There are actually a few ways of doing this, but I think they are using a bunch of fisheye lens cameras on a mast, and a computer program to seam and bend the images together in a way so that there is no distortion.


----------



## BrokeWhiteBoy (Sep 16, 2008)

Street view trips me out.

At one corner in downtown San Jose, you can see Cornelius and his dog. The dude was an asshole and would lash out at random people. He died and they named the corner he lived at after him.

You can also see my dog laying in the neighbors yard at my grandparents house.

EDIT: Yeah, I gotta remember to check dates on threads before I post.


----------



## Skies (Sep 16, 2008)

BrokeWhiteBoy said:


> Street view trips me out.
> 
> At one corner in downtown San Jose, you can see Cornelius and his dog. The dude was an asshole and would lash out at random people. He died and they named the corner he lived at after him.
> 
> ...




BrokeWhiteBoy, when'd you go to downtown San Jose? Man I met a few creepy dudes when I was there in the summer. I live in another part of town, though. 
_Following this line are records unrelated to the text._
Lemma step_ok w e w' : world_ok w -> step w e w' -> world_ok w'.
Proof.
  intros [Hn Hp Hr Hq Hb] Hstep.
  destruct Hstep; cbn [w_now w_db w_seen w_cache w_pending] in *.
  - split; simpl; [by left|..].
    + intros t db0 [[= <- <-]|Ht]; [lia|]. apply Hp in Ht. lia.
    + intros. eapply answered_more, Hr. eassumption.
    + intros. eapply answered_more, Hq. eassumption.
    + intros p Hin. apply Hb in Hin. lia.
  - split; simpl; [by left|..].
    + intros t db0 [[= <- <-]|Ht]; [lia|]. by apply Hp in Ht.
    + intros. eapply answered_more, Hr. eassumption.
    + intros. eapply answered_more, Hq. eassumption.
    + done.
  - destruct (invalidate_inner ts c) as (Ei & _ & _). revert Ei. generalize (snd (invalidate_write ts c)).
    intros c' Ei. split; simpl; try done. rewrite Ei.
    eapply resident_from; [apply remove_all_entries|done].
  - destruct (sweep_inner now c) as [Ei _]. revert Ei. generalize (snd (sweep_expired now c)).
    intros c' Ei. split; simpl; try done. rewrite Ei.
    eapply resident_from; [apply remove_all_entries|done].
  - split; simpl; try done. destruct (lookup_inner now k c) as (Ei & _ & _). rewrite H in Ei. simpl in Ei.
    rewrite Ei. eapply resident_from; [apply get_entries|done].
  - destruct (lookup_inner now k c) as (Ei & _ & _). rewrite H in Ei. simpl in Ei.
    split; simpl; try done.
    + rewrite Ei. eapply resident_from; [apply get_entries|done].
    + intros k0 b0 v0 z0 [[=]|Hin]. eauto.
    + intros p [<-|Hin]; [simpl; lia|auto].
  - split; simpl; try done.
    + intros k0 b0 v0 z0 Hin. apply in_app_iff in Hin as [Hin|[[= -> -> ->]|Hin]].
      * apply (Hq _ _ _ z0). apply in_app_iff. by left.
      * exists now, db, z0. split_and!; [done| |done].
        apply (Hb (mk_Pending k0 b0 None)), in_app_iff. right. by left.
      * apply (Hq _ _ _ z0). apply in_app_iff. right. by right.
    + intros p Hin. apply in_app_iff in Hin as [Hin|[<-|Hin]].
      * apply Hb, in_app_iff. by left.
      * apply (Hb (mk_Pending k began None)), in_app_iff. right. by left.
      * apply Hb, in_app_iff. right. by right.
  - split; simpl; try done.
    + intros k0 b0 v0 z0 Hin. apply (Hq _ _ _ z0), in_app_iff.
      apply in_app_iff in Hin as [?|?]; [by left|right; by right].
    + intros p Hin. apply Hb, in_app_iff. apply in_app_iff in Hin as [?|?]; [by left|right; by right].
  - destruct (fill_inner began k v size c) as [Ei _]. split; simpl; try done.
    + rewrite Ei. intros d k0 s Hs. apply insert_entries in Hs as [(-> & -> & Es)|(s0 & H0 & E0)].
      * rewrite Es. simpl. apply (Hq _ _ _ size), in_app_iff. right. by left.
      * rewrite <- E0. eauto.
    + intros k0 b0 v0 z0 Hin. apply (Hq _ _ _ z0), in_app_iff.
      apply in_app_iff in Hin as [?|?]; [by left|right; by right].
    + intros p Hin. apply Hb, in_app_iff. apply in_app_iff in Hin as [?|?]; [by left|right; by right].
Qed.

(** The world a process starts in. *)
Definition start (now : Z) (db : B) (cfg : CacheConfig) : World :=
  mk_World now db [(now, db)] (with_config cfg) [].

Lemma reachable_ok now db cfg w : reachable (start now db cfg) w -> world_ok w.
Proof.
  induction 1 as [|w e w' _ IH Hs]; [|by eapply step_ok].
  split; simpl; try done; [by left|..].
  - intros t db' [[= <- <-]|[]]. lia.
Qed.
End Interleaved.

(** ** Properties *)

(** C33. The cache is transparent to callers that do not interleave (callers that do may fill in
    an answer older than an invalidation, [fill_after_invalidation]). Suppose queries that share
    a key's digest have the same answers, and a write at an instant changes only the answers of
    queries whose window, ends included, contains that instant. Then over any run of reads,
    writes (each followed by its invalidation) and sweeps, every read returns exactly what a
    direct read of the database would return at that moment, or the backend's own error when
    the backend failed; a failed recompute never serves a cached value in its place. *)
Theorem cache_transparent {T B E} (sha256 : string -> string) (answer : WindowQuery -> B -> T * N)
    (Q : WindowQuery -> Prop) (cfg : CacheConfig) (db : B) (acts : list (@Act B E)) :
  let bucket := cfg_invalidation_bucket cfg in
  (forall q q' db, Q q -> Q q' -> digest (key_of sha256 bucket q) = digest (key_of sha256 bucket q') ->
     answer q db = answer q' db) ->
  acts_ok answer Q db acts ->
  Forall (fun '(r, direct, fault) => r = inr direct \/ exists e, fault = Some e /\ r = inl e)
    (run sha256 bucket answer (with_config cfg) db acts).
Proof.
  intros bucket Hq Hok. eapply run_current; [exact Hq|reflexivity| |exact Hok].
  intros d k s H. simpl in H. by rewrite lookup_empty in H.
Qed.

Module CrSamples.
(** Writes with their instants; a query counts those of its window. *)
Definition writes_in (q : WindowQuery) (db : list Z) : nat :=
  length (List.filter (fun ts => (Z.min (q_start q) (q_end q) <=? ts)%Z && (ts <=? Z.max (q_start q) (q_end q))%Z) db).
Definition answer (q : WindowQuery) (db : list Z) : nat * N := (writes_in q db, 1%N).
(** A week and a day, of hour buckets. *)
Definition week : WindowQuery := mk_query "stats" "f-week" "s" 0 604800000.
Definition day : WindowQuery := mk_query "stats" "f-day" "s" 86400000 0.
Definition Q (q : WindowQuery) : Prop := q = week \/ q = day.
(** The third write is in the week's window and in none of its last bucket. *)
Definition acts : list (@Act (list Z) string) :=
  [Read 0 week None; Write 18000000 [18000000]; Read 1 week None; Read 2 day None;
   Write 100000000 [18000000; 100000000]; Read 3 week (Some "down"); Read 4 week None; Read 5 day None]%Z.
End CrSamples.

Example cache_run :
  run sample_hash (cfg_invalidation_bucket CaSamples.cfg) CrSamples.answer (with_config CaSamples.cfg) [] CrSamples.acts
  = [(inr 0, 0, None); (inr 1, 1, None); (inr 1, 1, None); (inl "down", 2, Some "down"); (inr 2, 2, None); (inr 1, 1, None)].
Proof. vm_compute. reflexivity. Qed.

Lemma writes_in_local q db ts : ~ in_window ts q -> CrSamples.writes_in q (db ++ [ts]) = CrSamples.writes_in q db.
Proof.
  intros Hn. unfold CrSamples.writes_in. rewrite List.filter_app, length_app. cbn [List.filter].
  destruct (Z.leb_spec (Z.min (q_start q) (q_end q)) ts), (Z.leb_spec ts (Z.max (q_start q) (q_end q))); simpl;
    try (by rewrite Nat.add_0_r). by destruct Hn.
Qed.

Lemma cache_transparent_witness :
  Forall (fun '(r, direct, fault) => r = inr direct \/ exists e, fault = Some e /\ r = inl e)
    (run sample_hash (cfg_invalidation_bucket CaSamples.cfg) CrSamples.answer (with_config CaSamples.cfg) [] CrSamples.acts).
Proof.
  apply (cache_transparent sample_hash CrSamples.answer CrSamples.Q CaSamples.cfg [] CrSamples.acts).
  - intros q q' db [->| ->] [->| ->] E; try reflexivity; vm_compute in E; discriminate E.
  - simpl. split_and!; try (left; reflexivity); try (right; reflexivity); try exact I.
    + intros q _ Hn. unfold CrSamples.answer. f_equal. apply (writes_in_local q [] _ Hn).
    + intros q _ Hn. unfold CrSamples.answer. f_equal. apply (writes_in_local q [18000000%Z] _ Hn).
Defined.

(** Staleness is bounded whatever interleaves: in every reachable world, a value
    served at the clock [now] is what the database answered for that key at some moment
    after [now - ttl] (a hit) or after the caller began (a computed value), and no later
    than [now]. *)
Theorem staleness_bounded {T B} (answer : string -> B -> option (T * N)) (now0 : Z) (db0 : B)
    (cfg : CacheConfig) (w w' : World) (k : CacheKey) (v : T) (since : Z) :
  (0 <= cfg_ttl cfg)%Z -> reachable answer (start now0 db0 cfg) w ->
  step answer w (Served k v since) w' ->
  exists t db size, In (t, db) (w_seen w) /\ (since <= t <= w_now w)%Z /\
    answer (digest k) db = Some (v, size) /\
    (w_pending w' = w_pending w -> (w_now w - cfg_ttl cfg < t)%Z).
Proof.
  intros Httl Hr Hs. pose proof (reachable_ok answer _ _ _ _ Hr) as Hok.
  assert (Hcfg : config (w_cache w) = cfg).
  { clear -Hr. induction Hr as [|w e w' _ IH Hs]; [done|]. rewrite <- IH.
    destruct Hs; cbn [w_cache]; try done;
      try apply invalidate_inner; try apply sweep_inner; try apply fill_inner.
    all: destruct (lookup_inner now k c) as (_ & Ec & _); by rewrite H in Ec. }
  destruct Hok as [Hn Hp Hres Hq Hb]. inversion Hs; subst; simpl in *.
  - match goal with H : lookup _ _ _ = _ |- _ => rename H into Hl end.
    destruct (lookup_inner now k c) as (_ & _ & Eh). rewrite Hl in Eh. symmetry in Eh.
    apply get_hit in Eh as (k0 & s & Hk & Hx & <-).
    destruct (Hres _ _ _ Hk) as (t & db' & size & Hin & Ht & Ha). unfold is_expired in Hx. breflect.
    exists t, db', size. split_and!; [done|lia|by apply Hp in Hin|done|intros _; lia].
  - destruct (Hq k since v size) as (t & db' & size' & Hin & Ht & Ha).
    { apply in_app_iff. right. by left. }
    exists t, db', size'. split_and!; [done..|by apply Hp in Hin|done|].
    intros E. apply (f_equal length) in E. rewrite !length_app in E. simpl in E. lia.
Qed.

Module CwSamples.
Import CaSamples.
Definition answer (d : string) (db : nat) : option (nat * N) := Some (db, 1%N).
Definition w0 : @World nat nat := start 0 3 cfg.
Definition c_missed : Cache nat := snd (lookup 0 k1 (with_config cfg)).
(** Missed, read at database 3; then the database becomes 7 and is invalidated; then the
    value read before is filled in. *)
Definition w_read : World := mk_World 0 3 [(0%Z, 3)] c_missed [mk_Pending k1 0 (Some (3, 1%N))].
Definition c_inval : Cache nat := snd (invalidate_write 18000000 c_missed).
Definition w_inval : World := mk_World 0 7 [(0%Z, 7); (0%Z, 3)] c_inval [mk_Pending k1 0 (Some (3, 1%N))].
Definition c_filled : Cache nat := fill 0 k1 3 1 c_inval.
Definition w_filled : World := mk_World 0 7 [(0%Z, 7); (0%Z, 3)] c_filled [].
End CwSamples.

Lemma cw_reach_read : reachable CwSamples.answer CwSamples.w0 CwSamples.w_read.
Proof.
  apply (reach_step _ _ (mk_World 0 3 [(0%Z, 3)] CwSamples.c_missed [mk_Pending CaSamples.k1 0 None]) Tau).
  - apply (reach_step _ _ CwSamples.w0 Tau); [apply reach_init|]. apply step_miss. vm_compute. reflexivity.
  - apply (step_read CwSamples.answer 0 3 _ _ [] CaSamples.k1 0 [] (3, 1%N)). reflexivity.
Qed.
I've been fucking around with the street view for like a year hahahahah it's so funny how they can catch people random during the day when they shot all the streets. I look at all the places I used to live or hangout or the hotels and streets I got drunk at it's so funny.


----------



## BrokeWhiteBoy (Sep 16, 2008)

I got my dad who lives right in downtown. Free place to sleep, eat, shower, chill. I'm up there once or twice a month for a few days.


----------